Task prompt
Lines from the beginning of the data below through the one containing "(Metadata.mk (if (0" are to be printed exactly as they appear.

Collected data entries
--------------------------------
Definition uploadFiles (req : Req.t) : Eff Response :=
  match Req.files req with
  | None => throw (newAppError "No files uploaded" 400)
  | Some [] => throw (newAppError "No files uploaded" 400)
  | Some files =>
      operationId <- uuidv4 ;;
      let inputFiles := toInputFile None <$> files in
      operation <- newPdfOperation operationId "upload" (Some "completed"%string)
                                   inputFiles emptyMetadata (clientInfoOf req) ;;
      save operation ;;
      ret (Json 200 true "Files uploaded successfully" None
                (UploadData operationId (InputFile.filename <$> inputFiles)))
  end.

Definition startedData (operationId : string) : ResponseData :=
  StartedData operationId "processing"
              ("/api/pdf/status/" +:+ operationId)
              ("/api/pdf/preview-operation/" +:+ operationId)
              ("/api/pdf/download-operation/" +:+ operationId).

Definition mergePdfs (req : Req.t) : Eff Response :=
  match Req.files req with
  | None => throw (newAppError "At least 2 PDF files are required for merging" 400)
  | Some files =>
      if (length files <? 2)%nat then
        throw (newAppError "At least 2 PDF files are required for merging" 400)
      else
        operationId <- uuidv4 ;;
        let mergeOrder := default [] (Body.mergeOrder (Req.body req)) in
        let inputFiles :=
          imap (fun index file => toInputFile (Some (orderFor mergeOrder index)) file) files in
        operation <- newPdfOperation operationId "merge" (Some "pending"%string)
                       (withoutOrder <$> inputFiles)
                       (Metadata.mk (if (0 <? length mergeOrder)%nat then mergeOrder
                                     else imap (fun i _ => Z.of_nat i) inputFiles)
                                    None)
                       (clientInfoOf req) ;;
        save operation ;;
        fireAndForget (processMergeOperation operation inputFiles mergeOrder) ;;
        ret (Json 202 true "Merge operation started" None (startedData operationId))
  end.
--------------------------------
Output of the task
Definition uploadFiles (req : Req.t) : Eff Response :=
  match Req.files req with
  | None => throw (newAppError "No files uploaded" 400)
  | Some [] => throw (newAppError "No files uploaded" 400)
  | Some files =>
      operationId <- uuidv4 ;;
      let inputFiles := toInputFile None <$> files in
      operation <- newPdfOperation operationId "upload" (Some "completed"%string)
                                   inputFiles emptyMetadata (clientInfoOf req) ;;
      save operation ;;
      ret (Json 200 true "Files uploaded successfully" None
                (UploadData operationId (InputFile.filename <$> inputFiles)))
  end.

Definition startedData (operationId : string) : ResponseData :=
  StartedData operationId "processing"
              ("/api/pdf/status/" +:+ operationId)
              ("/api/pdf/preview-operation/" +:+ operationId)
              ("/api/pdf/download-operation/" +:+ operationId).

Definition mergePdfs (req : Req.t) : Eff Response :=
  match Req.files req with
  | None => throw (newAppError "At least 2 PDF files are required for merging" 400)
  | Some files =>
      if (length files <? 2)%nat then
        throw (newAppError "At least 2 PDF files are required for merging" 400)
      else
        operationId <- uuidv4 ;;
        let mergeOrder := default [] (Body.mergeOrder (Req.body req)) in
        let inputFiles :=
          imap (fun index file => toInputFile (Some (orderFor mergeOrder index)) file) files in
        operation <- newPdfOperation operationId "merge" (Some "pending"%string)
                       (withoutOrder <$> inputFiles)
                       (Metadata.mk (if (0 <? length mergeOrder)%nat then mergeOrder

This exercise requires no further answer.